La guerre américano-israélienne contre l’Iran a transformé ses assises à Washington en sommet de crise, avec des popmpiers pour atténuer les méfaits de la crise. Et pour la Tunisie, coincée entre ses déficits chroniques et l’envolée des prix énergétiques, une fenêtre inattendue vient de s’entrouvrir.
Le diagnostic est sans appel. Le FMI l’a consigné noir sur blanc dès le 1er avril 2026 : ce choc est mondial, mais profondément asymétrique. Les pays importateurs d’énergie sont plus exposés que les exportateurs, les pays pauvres plus que les riches, et ceux dont les marges de manœuvre budgétaires sont étroites plus que ceux qui disposent de réserves abondantes.
La Tunisie coche toutes ces cases, et dans le mauvais sens. D’où cette lueur d’espoir providentielle.
Kristalina Georgieva, directrice générale du FMI, a confirmé que la crise a entraîné une contraction d’environ 13 % des flux mondiaux de pétrole et de 20 % du gaz naturel liquéfié, provoquant une hausse généralisée des prix de l’énergie et des perturbations profondes dans les chaînes d’approvisionnement mondiales.
Selon Reuters, ce conflit a déclenché la plus grande perturbation d’approvisionnement jamais enregistrée, avec jusqu’à 10,1 millions de barils par jour retirés du marché en mars. Le kérosène, le gasoil, le gaz industriel — tout flambe simultanément.

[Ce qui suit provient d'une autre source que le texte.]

(** One value.  [elements] and [members] read the inside of an array and of
    an object. *)
Definition value_step
    (elements : jsstring -> list json -> parsed)
    (members : jsstring -> list (jsstring * json) -> parsed)
    (s : jsstring) : parsed :=
  match skip_ws s with
  | [] => None
  | c :: r =>
      if (c =? 123)%N then
        match skip_ws r with
        | [] => None
        | d :: r' =>
            if (d =? 125)%N then Some (JObject [], r')
            else members (d :: r') []
        end
      else if (c =? 91)%N then
        match skip_ws r with
        | [] => None
        | d :: r' =>
            if (d =? 93)%N then Some (JArray [], r')
            else elements (d :: r') []
        end
      else if (c =? 34)%N then
        match parse_string_body r with
        | Some (str, rest) => Some (JString str, rest)
        | None => None
        end
      else if (c =? 45)%N || is_digit c then
        let '(tok, rest) := span_number (c :: r) in
        if is_JSONNumber tok then Some (JNumber (JSONNumber_value tok), rest)
        else None
      else
        match strip_prefix (lit "true") (c :: r) with
        | Some rest => Some (JBoolean true, rest)
        | None =>
            match strip_prefix (lit "false") (c :: r) with
            | Some rest => Some (JBoolean false, rest)
            | None =>
                match strip_prefix (lit "null") (c :: r) with
                | Some rest => Some (JNull, rest)
                | None => None
                end
            end
        end
  end.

Pour la Tunisie, l’éligibilité est acquise — sur quatre critères distincts.
Premier critère : la Tunisie est importatrice nette d’énergie, avec une facture énergétique représentant 7 à 8 % de son PIB, sans même comptabiliser les volumes informels en provenance de Libye et d’Algérie. Des milliers de barils par semaine arrivant du territoire libyen en continu.
Deuxième critère : l’absence totale d’espace budgétaire pour absorber le choc. L’État n’a ni les réserves ni la marge de manœuvre pour protéger les ménages et les entreprises d’une hausse brutale des prix énergétiques. Les méfaits de la crise peuvent aussi créer des tensions sociales et institutionnelles qui peuvent déstabiliser le pays.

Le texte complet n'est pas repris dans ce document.